Mr Ghedia then made a statement to police on 6 February 2017, at paragraph [3] which he said the following:
"I make the statements below on the understanding that Lucky Gattellari has waived his legal professional privilege in relation to the following statements."
He then proceeded to detail conversations he had with Gattellari concerning the request that the accused provide Gattellari $1 million. In the course of his cross-examination yesterday (commencing at T1972) Mr Ghedia was asked about these (and other) conversations that he had with Gattellari in October 2010. It is evident from other exhibits tendered before the jury that at around that time Mr Ghedia had attended for legal conferences with Gattellari whilst in custody. The import of the questions asked of Mr Ghedia was that around 18 October 2010, Gattellari was continuing to protest his innocence. I am left to conclude, in light of Gattellari's plea of guilty to his role in the accused's murder, that it will be submitted that such initial protestations of innocence adversely affect his credit.

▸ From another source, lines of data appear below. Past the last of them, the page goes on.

Definition lookupExact (cfg : IndexConfig) (now : Time) (req : LookupRequest) (i : Index) :
    list ReplicaScore * gmap string (list loc) :=
  let key := reqKey req (lr_PrefixHash req) in
  let '(scores, hits) :=
    foldl (exactStep cfg now req i) ([], ∅) (map_to_list (replicasAt i key)) in
  let total := totalReplicas i (lr_Tenant req) (lr_Model req) (lr_HashScheme req) in
  let dp := distinguishingPower (Z.of_nat (length scores)) total in
  (sortScoresDescByScoreThenID (scaleBy dp <$> scores), hits).

(** ** Chain match *)

Record running := mkRunning {
  r_matchedTokens : Z;
  r_oldestLastSeen : Time;
  r_runTier : CacheTier;
  r_entries : list loc
}.

(** Block 0: every fresh holder starts a run. *)
Definition chainStart (now : Time) (ttl : Duration) (lfu : bool) (blockTokens : Z) (i : Index)
    (holders : gmap string loc) : gmap string running :=
  omap (λ l,
    e ← heap i !! l;
    if fle (freshnessAt now (lastSeen e) ttl) f32_zero then None
    else Some (mkRunning blockTokens (lastSeen e) (tier e) (if lfu then [l] else [])))
    holders.

(** A later block, for one running replica: extended, or stopped. *)
Definition chainExtend (now : Time) (ttl : Duration) (lfu : bool) (blockTokens : Z) (i : Index)
    (holders : gmap string loc) (id : string) (st : running) : option running :=
  l ← holders !! id;
  e ← heap i !! l;
  if fle (freshnessAt now (lastSeen e) ttl) f32_zero then None
  else
    let oldest := if time_before (lastSeen e) (r_oldestLastSeen st)
                  then lastSeen e else r_oldestLastSeen st in
    Some (mkRunning (wrap32 (r_matchedTokens st + blockTokens)) oldest
            (worstTier (r_runTier st) (tier e))
            (if lfu then r_entries st ++ [l] else r_entries st)).

(** One iteration for a block index other than 0: [next] and [finalized]. *)
Definition chainNext (now : Time) (ttl : Duration) (lfu : bool) (blockTokens : Z) (i : Index)
    (holders : gmap string loc) (current finalized : gmap string running) :
    gmap string running * gmap string running :=
  foldl (λ '(next, fin) '(id, st),
    match chainExtend now ttl lfu blockTokens i holders id st with
    | None => (next, <[id := st]> fin)
    | Some nr => (<[id := nr]> next, fin)
    end) (∅, finalized) (map_to_list current).

(** The walk over the blocks, with its [break] when no replica is running. *)
Fixpoint chainWalk (now : Time) (ttl : Duration) (lfu : bool) (req : LookupRequest) (i : Index)
    (blocks : list (string * Z)) (first : bool) (current finalized : gmap string running) :
    gmap string running * gmap string running :=
  match blocks with
  | [] => (current, finalized)
  | (h, blockTokens) :: blocks' =>
      let holders := replicasAt i (reqKey req h) in
      let '(current, finalized) :=
        if first then (chainStart now ttl lfu blockTokens i holders, finalized)
        else chainNext now ttl lfu blockTokens i holders current finalized in
      if bool_decide (current = ∅) then (current, finalized)
      else chainWalk now ttl lfu req i blocks' false current finalized
  end.

(** [for id, st := range current { finalized[id] = st }]. *)
Definition chainRuns (now : Time) (ttl : Duration) (lfu : bool) (req : LookupRequest) (i : Index) :
    gmap string running :=
  let '(current, finalized) :=
    chainWalk now ttl lfu req i (zip (lr_BlockHashes req) (lr_BlockTokenCounts req))
      true ∅ ∅ in
  current ∪ finalized.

Mr Ghedia was asked the following (at T1973.7):
"Q. I suggest to you if he changed his approach and said he was guilty, you would remember it, wouldn't you?
A. No.
Q. No?
A. I would rather refer to my file notes."
Senior counsel for the accused then sought production of the file notes. Upon an inquiry from me (at T1973.22) Mr Ghedia said that he thought that they had been produced "under subpoena". To my knowledge, only one subpoena has been issued to Mr Ghedia, namely that to which I earlier referred. However the matter is further complicated by the fact earlier in the cross-examination (at T1969.8) when asked about whether or not he had a note of another conversation with Gattellari, Mr Ghedia responded by saying:
"A. No. I might. My files - I've got about ten folders.

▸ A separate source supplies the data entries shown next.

(* ===== verification/IndexSnapshot.v ===== *)
(** * Read-side aggregates (internal/index/snapshot.go)

    [CacheState], the prefix-count [Aggregate] and the cluster-wide [Snapshot].
    Go ranges over maps in no fixed order; where the result could depend on it
    the model takes the enumeration as an argument, and the theorems hold for
    every enumeration of the map. *)

From Stdlib Require Import SpecFloat.
From S2P Require Import Prelude Ordering GoRuntime IndexTypes IndexAccounting IndexMetrics.

(** ** Operations *)

Definition CacheState (tenant model : string) (i : Index) : list ReplicaStats * Z :=
  let totalPrefixes :=
    foldl (λ n '(key, _),
      if str_eqb (pk_tenant key) tenant && str_eqb (pk_model key) model then n + 1 else n)
      0 (map_to_list (prefixes i)) in
  let replicas :=
    omap (λ '(sk, s),
      if str_eqb (sk_tenant sk) tenant && str_eqb (sk_model sk) model
      then Some (se_stats s) else None) (map_to_list (stats i)) in
  (go_sort (λ a b, str_lt (rs_ReplicaID a) (rs_ReplicaID b)) replicas, totalPrefixes).

Record Aggregate := mkAggregate { agg_PerTenant : gmap string Z; agg_Total : Z }.

Definition aggregateLocked (cfg : IndexConfig) (i : Index) : Aggregate :=
  foldl (λ agg '(key, _),
    if isReservedTenant (cfg_reservedTenants cfg) (pk_tenant key) then agg
    else mkAggregate (incr (agg_PerTenant agg) (pk_tenant key)) (agg_Total agg + 1))
    (mkAggregate ∅ 0) (map_to_list (prefixes i)).

Record ReplicaSnapshot := mkReplicaSnapshot {
  rsn_ReplicaID : string;
  rsn_Tenant : string;
  rsn_CacheMemoryBytes : Z;
  rsn_HitRate : f32;
  rsn_Pressure : f32;
  rsn_LastUpdate : Time;
  rsn_PrefixCount : Z;
  rsn_LastEventAt : Time;
  rsn_StatsReported : bool;
  rsn_T2HitTokens : Z;
  rsn_T2QueryTokens : Z
}.

Record TenantSnapshot := mkTenantSnapshot {
  ts_TenantID : string;
  ts_IndexEntries : Z;
  ts_HitRate : f32;
  ts_HitRateReported : bool
}.

Record Snapshot := mkSnapshot {
  sn_Replicas : list ReplicaSnapshot;
  sn_Tenants : list TenantSnapshot;
  sn_TotalPrefixes : Z
}.

(** (tenant, replica id). *)
Abbreviation tenantReplica := (string * string)%type.

(** The latest stats per (tenant, replica), over an enumeration of the stats map. *)
Definition latestByReplica (cfg : IndexConfig) (enum : list (statsKey * statEntry)) :
    gmap tenantReplica statEntry :=
  foldl (λ latest '(sk, s),
    if isReservedTenant (cfg_reservedTenants cfg) (sk_tenant sk) then latest
    else
      let tr := (sk_tenant sk, sk_replicaID sk) in
      match latest !! tr with
      | Some cur => if time_after (se_lastSeen s) (se_lastSeen cur) then <[tr := s]> latest else latest
      | None => <[tr := s]> latest
      end) ∅ enum.

(** [a.count++; if e.lastSeen.After(a.lastEventAt) { .. }]. *)
Definition prefixAggStep (tenant : string) (i : Index) (agg : gmap tenantReplica (Z * Time))
    (idl : string * loc) : gmap tenantReplica (Z * Time) :=
  let '(id, l) := idl in
  match heap i !! l with
  | None => agg
  | Some e =>
      let '(count, last) := default (0, time_zero) (agg !! (tenant, id)) in
      <[(tenant, id) := (count + 1, if time_after (lastSeen e) last then lastSeen e else last)]> agg
  end.

Definition prefixByReplica (cfg : IndexConfig) (i : Index) : gmap tenantReplica (Z * Time) :=
  foldl (λ agg '(key, replicas),
    if isReservedTenant (cfg_reservedTenants cfg) (pk_tenant key) then agg
    else foldl (prefixAggStep (pk_tenant key) i) agg (map_to_list replicas))
    ∅ (map_to_list (prefixes i)).

Definition replicaRow (latest : gmap tenantReplica statEntry)
    (byPrefix : gmap tenantReplica (Z * Time)) (tr : tenantReplica) : ReplicaSnapshot :=
  let '(count, last) := default (0, time_zero) (byPrefix !! tr) in
  match latest !! tr with
  | Some s =>
      mkReplicaSnapshot tr.2 tr.1 (rs_CacheMemoryBytes (se_stats s)) (rs_HitRate (se_stats s))
        (rs_Pressure (se_stats s)) (se_lastSeen s) count last true
        (rs_T2HitTokens (se_stats s)) (rs_T2QueryTokens (se_stats s))
  | None => mkReplicaSnapshot tr.2 tr.1 0 f32_zero f32_zero time_zero count last false 0 0
  end.

(** Hit-rate sum and sample count per tenant. *)
Definition byTenant (latest : gmap tenantReplica statEntry) : gmap string (f64 * Z) :=
  foldl (λ acc '(tr, s),
    let '(sumHit, n) := default (S754_zero false, 0) (acc !! tr.1) in
    <[tr.1 := (f64_add sumHit (f64_of_f32 (rs_HitRate (se_stats s))), n + 1)]> acc)
    ∅ (map_to_list latest).

Definition tenantRow (hits : gmap string (f64 * Z)) (agg : Aggregate) (t : string) :
    TenantSnapshot :=
  match hits !! t with
  | Some (sumHit, n) =>
      if 0 <? n then
        mkTenantSnapshot t (go_get (agg_PerTenant agg) t)
          (f32_of_f64 (f64_div sumHit (f64_of_Z n))) true
      else mkTenantSnapshot t (go_get (agg_PerTenant agg) t) f32_zero false
  | None => mkTenantSnapshot t (go_get (agg_PerTenant agg) t) f32_zero false
  end.

Definition replicaRowLess (a b : ReplicaSnapshot) : bool :=
  if negb (str_eqb (rsn_Tenant a) (rsn_Tenant b)) then str_lt (rsn_Tenant a) (rsn_Tenant b)
  else str_lt (rsn_ReplicaID a) (rsn_ReplicaID b).

(** [emit] runs once per tenant seen in either map. *)
Definition takeSnapshot (cfg : IndexConfig) (enum : list (statsKey * statEntry)) (i : Index) :
    Snapshot :=
  let latest := latestByReplica cfg enum in
  let byPrefix := prefixByReplica cfg i in
  let agg := aggregateLocked cfg i in
  let seen : gset tenantReplica := dom latest ∪ dom byPrefix in
  let hits := byTenant latest in
  let tenantSeen : gset string := dom hits ∪ dom (agg_PerTenant agg) in
  mkSnapshot
    (go_sort replicaRowLess (replicaRow latest byPrefix <$> elements seen))
    (go_sort (λ a b, str_lt (ts_TenantID a) (ts_TenantID b))
       (tenantRow hits agg <$> elements tenantSeen))
    (agg_Total agg).

(** ** Prefix counts *)

(** A distinct prefix key of a non-reserved tenant. *)
Definition countable (cfg : IndexConfig) (k : prefixKey) : bool :=
  negb (isReservedTenant (cfg_reservedTenants cfg) (pk_tenant k)).

Definition prefixTotal (cfg : IndexConfig) (i : Index) : Z :=
  zcount (λ k _, countable cfg k) (prefixes i).

Definition prefixTotalOf (cfg : IndexConfig) (i : Index) (t : string) : Z :=
  zcount (λ k _, countable cfg k && bool_decide (pk_tenant k = t)) (prefixes i).

Lemma msum_incr (m : gmap string Z) k : msum (λ _ n, n) (incr m k) = msum (λ _ n, n) m + 1.
Proof.
  unfold incr, go_get. rewrite msum_insert_mval. unfold mval.
  destruct (m !! k); simpl; lia.
Qed.

Lemma aggregateLocked_eq cfg i :
  agg_PerTenant (aggregateLocked cfg i) =
    countBuckets (λ key (_ : gmap string loc),
      if isReservedTenant (cfg_reservedTenants cfg) (pk_tenant key) then None
      else Some (pk_tenant key)) (map_to_list (prefixes i)) ∧
  agg_Total (aggregateLocked cfg i) =
    lsum (λ kv, if countable cfg kv.1 then 1 else 0) (map_to_list (prefixes i)) ∧
  msum (λ _ n, n) (agg_PerTenant (aggregateLocked cfg i)) = agg_Total (aggregateLocked cfg i).
Proof.
  unfold aggregateLocked, countBuckets. set (f := λ agg '(key, _), _).
  assert (∀ l a m, msum (λ _ n, n) (agg_PerTenant a) = agg_Total a → agg_PerTenant a = m →
    let a' := foldl f a l in
    agg_PerTenant a' = foldl (λ acc '(k, v),
      match (if isReservedTenant (cfg_reservedTenants cfg) (pk_tenant k) then None
             else Some (pk_tenant k)) with Some b => incr acc b | None => acc end) m l ∧
    agg_Total a' = agg_Total a + lsum (λ kv, if countable cfg kv.1 then 1 else 0) l ∧
    msum (λ _ n, n) (agg_PerTenant a') = agg_Total a') as Haux.
  { induction l as [|[k v] l IH]; intros a m Hs Hm; simpl.
    { split_and!; [done|lia|done]. }
    unfold countable at 1. simpl. destruct (isReservedTenant _ _); simpl.
    - apply (IH a m); done.
    - destruct (IH (mkAggregate (incr (agg_PerTenant a) (pk_tenant k)) (agg_Total a + 1))
        (incr m (pk_tenant k))) as (H1 & H2 & H3); simpl; [rewrite msum_incr; lia|by rewrite Hm|].
      split_and!; [done|simpl in H2; lia|done]. }
  destruct (Haux (map_to_list (prefixes i)) (mkAggregate ∅ 0) ∅) as (H1 & H2 & H3); [done..|].
  split_and!; [done| |done]. rewrite H2. simpl. lia.
Qed.

Lemma aggregate_Total cfg i : agg_Total (aggregateLocked cfg i) = prefixTotal cfg i.
Proof.
  destruct (aggregateLocked_eq cfg i) as (_ & -> & _). unfold prefixTotal, zcount.
  rewrite msum_lsum. apply lsum_ext. by intros [k v].
Qed.

Lemma aggregate_PerTenant cfg i t :
  agg_PerTenant (aggregateLocked cfg i) !! t = countOpt (prefixTotalOf cfg i t).
Proof.
  destruct (aggregateLocked_eq cfg i) as (-> & _ & _). rewrite countBuckets_lookup. f_equal.
  apply msum_ext. intros k v _. unfold countable. destruct (isReservedTenant _ _); cbn [negb andb].
  - by rewrite bool_decide_false.
  - do 2 case_bool_decide; naive_solver.
Qed.

(** Reading a map of counts over any set of keys that covers it. *)
Lemma lsum_go_get (m : gmap string Z) (X : gset string) :
  dom m ⊆ X → lsum (go_get m) (elements X) = msum (λ _ n, n) m.
Proof.
  intros Hsub. rewrite (union_difference_L (dom m) X Hsub).
  rewrite elements_disj_union by set_solver. rewrite lsum_app.
  rewrite (lsum_zero _ (elements (X ∖ dom m))).
  - rewrite msum_lsum. rewrite Z.add_0_r.
    transitivity (lsum (go_get m) (map_to_list m).*1).
    + apply lsum_perm, NoDup_Permutation; [apply NoDup_elements|apply NoDup_fst_map_to_list|].
      intros k. rewrite elem_of_elements, elem_of_dom, list_elem_of_fmap. split.
      * intros [n Hn]. exists (k, n). by rewrite elem_of_map_to_list.
      * intros ([k' n] & -> & Hin). apply elem_of_map_to_list in Hin. eauto.
    + rewrite lsum_fmap. apply lsum_ext. intros [k n] Hin. simpl.
      apply elem_of_map_to_list in Hin. unfold go_get. by rewrite Hin.
  - intros k Hk. apply elem_of_elements, elem_of_difference in Hk as [_ Hk].
    unfold go_get. by rewrite (not_elem_of_dom_1 _ _ Hk).
Qed.

(** ** Tenants and replicas of the snapshot *)

Definition nonReserved (cfg : IndexConfig) (t : string) : Prop :=
  isReservedTenant (cfg_reservedTenants cfg) t = false.

Lemma latestByReplica_nonReserved cfg enum tr s :
  latestByReplica cfg enum !! tr = Some s → nonReserved cfg tr.1.
Proof.
  unfold latestByReplica. set (f := λ latest '(sk, s), _).
  assert (∀ tr s, (∅ : gmap tenantReplica statEntry) !! tr = Some s → nonReserved cfg tr.1)
    as H0 by (by intros ?? ?%lookup_empty_Some).
  revert H0. generalize (∅ : gmap tenantReplica statEntry). revert tr s.
  induction enum as [|[sk s'] enum IH]; intros tr s m Hm; simpl; [apply Hm|].
  apply IH. unfold f. destruct (isReservedTenant _ _) eqn:E; [done|]. intros tr' s'' Hl.
  repeat case_match; try (by eapply Hm);
    apply lookup_insert_Some in Hl as [[<- <-]|[_ Hl]]; eauto.
Qed.

Lemma prefixAggStep_dom t i agg l :
  dom (foldl (prefixAggStep t i) agg l) ⊆ dom agg ∪ set_map (λ id, (t, id)) (list_to_set l.*1 : gset string).
Proof.
  revert agg. induction l as [|[id x] l IH]; intros agg; simpl; [set_solver|].
  etrans; [apply IH|]. unfold prefixAggStep. destruct (heap i !! x); [|set_solver].
  destruct (default _ _). rewrite dom_insert_L. set_solver.
Qed.

Lemma prefixByReplica_nonReserved cfg i tr x :
  prefixByReplica cfg i !! tr = Some x → nonReserved cfg tr.1.
Proof.
  intros Hx. assert (tr ∈ dom (prefixByReplica cfg i)) as Hd by (apply elem_of_dom; eauto).
  revert Hd. clear Hx. unfold prefixByReplica.
  apply (foldl_inv (λ agg, tr ∈ dom agg → nonReserved cfg tr.1)); [set_solver|].
  intros agg [k m] _ Hagg. destruct (isReservedTenant _ _) eqn:E; [done|].
  intros Hd%prefixAggStep_dom. apply elem_of_union in Hd as [Hd|Hd]; [auto|].
  apply elem_of_map in Hd as (id & -> & _). done.
Qed.

Lemma byTenant_dom latest t : t ∈ dom (byTenant latest) → ∃ r s, latest !! (t, r) = Some s.
Proof.
  unfold byTenant. set (f := λ acc '(tr, s), _).
  assert (∀ l (acc : gmap string (f64 * Z)), t ∈ dom (foldl f acc l) →
    t ∈ dom acc ∨ ∃ tr s, (tr, s) ∈ l ∧ tr.1 = t) as Haux.
  { induction l as [|[tr s] l IH]; intros acc Hd; simpl in Hd; [by left|].
    destruct (IH _ Hd) as [Hd'|(tr' & s' & ? & ?)].
    - simpl in Hd'. destruct (default _ _). rewrite dom_insert_L in Hd'.
      apply elem_of_union in Hd' as [->%elem_of_singleton|?]; [|by left].
      right. exists tr, s. split; [left|done].
    - right. exists tr', s'. split; [by right|done]. }
  intros Hd. destruct (Haux _ _ Hd) as [?|([t' r] & s & Hin & <-)]; [set_solver|].
  apply elem_of_map_to_list in Hin. eauto.
Qed.

Lemma tenantRow_fields hits agg t :
  ts_TenantID (tenantRow hits agg t) = t ∧
  ts_IndexEntries (tenantRow hits agg t) = go_get (agg_PerTenant agg) t.
Proof. unfold tenantRow. by repeat case_match. Qed.

Lemma snapshot_tenants_nonReserved cfg enum i row :
  row ∈ sn_Tenants (takeSnapshot cfg enum i) → nonReserved cfg (ts_TenantID row).
Proof.
  unfold takeSnapshot. simpl. rewrite elem_of_go_sort.
  intros (t & -> & Ht)%list_elem_of_fmap. rewrite (proj1 (tenantRow_fields _ _ _)).
  apply elem_of_elements, elem_of_union in Ht as [Ht|Ht].
  - apply byTenant_dom in Ht as (r & s & Hs). by eapply (latestByReplica_nonReserved cfg _ (t, r)).
  - apply elem_of_dom in Ht as [n Hn]. rewrite aggregate_PerTenant in Hn.
    assert (0 < prefixTotalOf cfg i t) as Hpos by (apply countOpt_is_Some; eauto).
    apply zcount_pos in Hpos as (k & v & _ & [Hc Hb]%andb_true_iff).
    apply bool_decide_eq_true in Hb. subst t. unfold countable in Hc.
    unfold nonReserved. by destruct (isReservedTenant _ _).
Qed.

Lemma snapshot_replicas_nonReserved cfg enum i row :
  row ∈ sn_Replicas (takeSnapshot cfg enum i) → nonReserved cfg (rsn_Tenant row).
Proof.
  unfold takeSnapshot. simpl. rewrite elem_of_go_sort.
  intros (tr & -> & Ht)%list_elem_of_fmap.
  assert (rsn_Tenant (replicaRow (latestByReplica cfg enum) (prefixByReplica cfg i) tr) = tr.1) as ->.
  { unfold replicaRow. destruct (default _ _). by case_match. }
  apply elem_of_elements, elem_of_union in Ht as [[s Hs]%elem_of_dom|[x Hx]%elem_of_dom].
  - by eapply latestByReplica_nonReserved.
  - by eapply prefixByReplica_nonReserved.
Qed.

Lemma snapshot_sum cfg enum i :
  lsum ts_IndexEntries (sn_Tenants (takeSnapshot cfg enum i)) =
    sn_TotalPrefixes (takeSnapshot cfg enum i).
Proof.
  unfold takeSnapshot. simpl. rewrite go_sort_Permutation, lsum_fmap.
  destruct (aggregateLocked_eq cfg i) as (_ & _ & <-).
  rewrite <-(lsum_go_get _ (dom (byTenant (latestByReplica cfg enum)) ∪ dom (agg_PerTenant (aggregateLocked cfg i))))
    by set_solver.
  apply lsum_ext. intros t _. apply tenantRow_fields.
Qed.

Q. You were asked to produce your file notes to the police?
A. I produced my entire file, sir."
It should be made clear, if it is not otherwise apparent from what I have said, that the documents produced by Mr Ghedia under the previous subpoena do no, on any view of it, amount to ten folders of material.
Yet a further complication arises from the fact that on 10 June 2014 Gattellari signed a letter headed "To Whom It May Concern" which is in the following terms:
"I, Lucky Gattellari, give my consent and waive any legal professional privilege for Mr Sundip Ghedia, of Wyndham Prem Commercial Lawyers, to supply a statement to the police regarding his representation of me as my solicitor for the criminal matters related to the murder of Michael McGurk."
It will be apparent from its terms that the waiver is, to say the least, wide. Gattellari expressly gave his "consent", and waived "any" privilege in respect of matters regarding Mr Ghedia's "representation of (him)" in respect of matters pertaining to the murder of the deceased.
Senior counsel for the accused now seeks that Mr Ghedia be given access to all of the material produced on subpoena so as to allow him to answer the questions put to him at T1973. The Crown objects to that course, and has submitted that evidence of the kind which is sought to be elicited by those questions is covered by client legal privilege. The Crown submitted that in the circumstances, the waiver should be read as being limited to one regarding the issue of the $1 million that was allegedly sought from the accused by Gattellari to assist the payment of his (Gattellari's) legal fees. In that regard, the Crown Prosecutor indicated that she was in a position to call evidence as to what was said to be the limited purpose of the waiver.
Section 122 of the Act is in the following terms.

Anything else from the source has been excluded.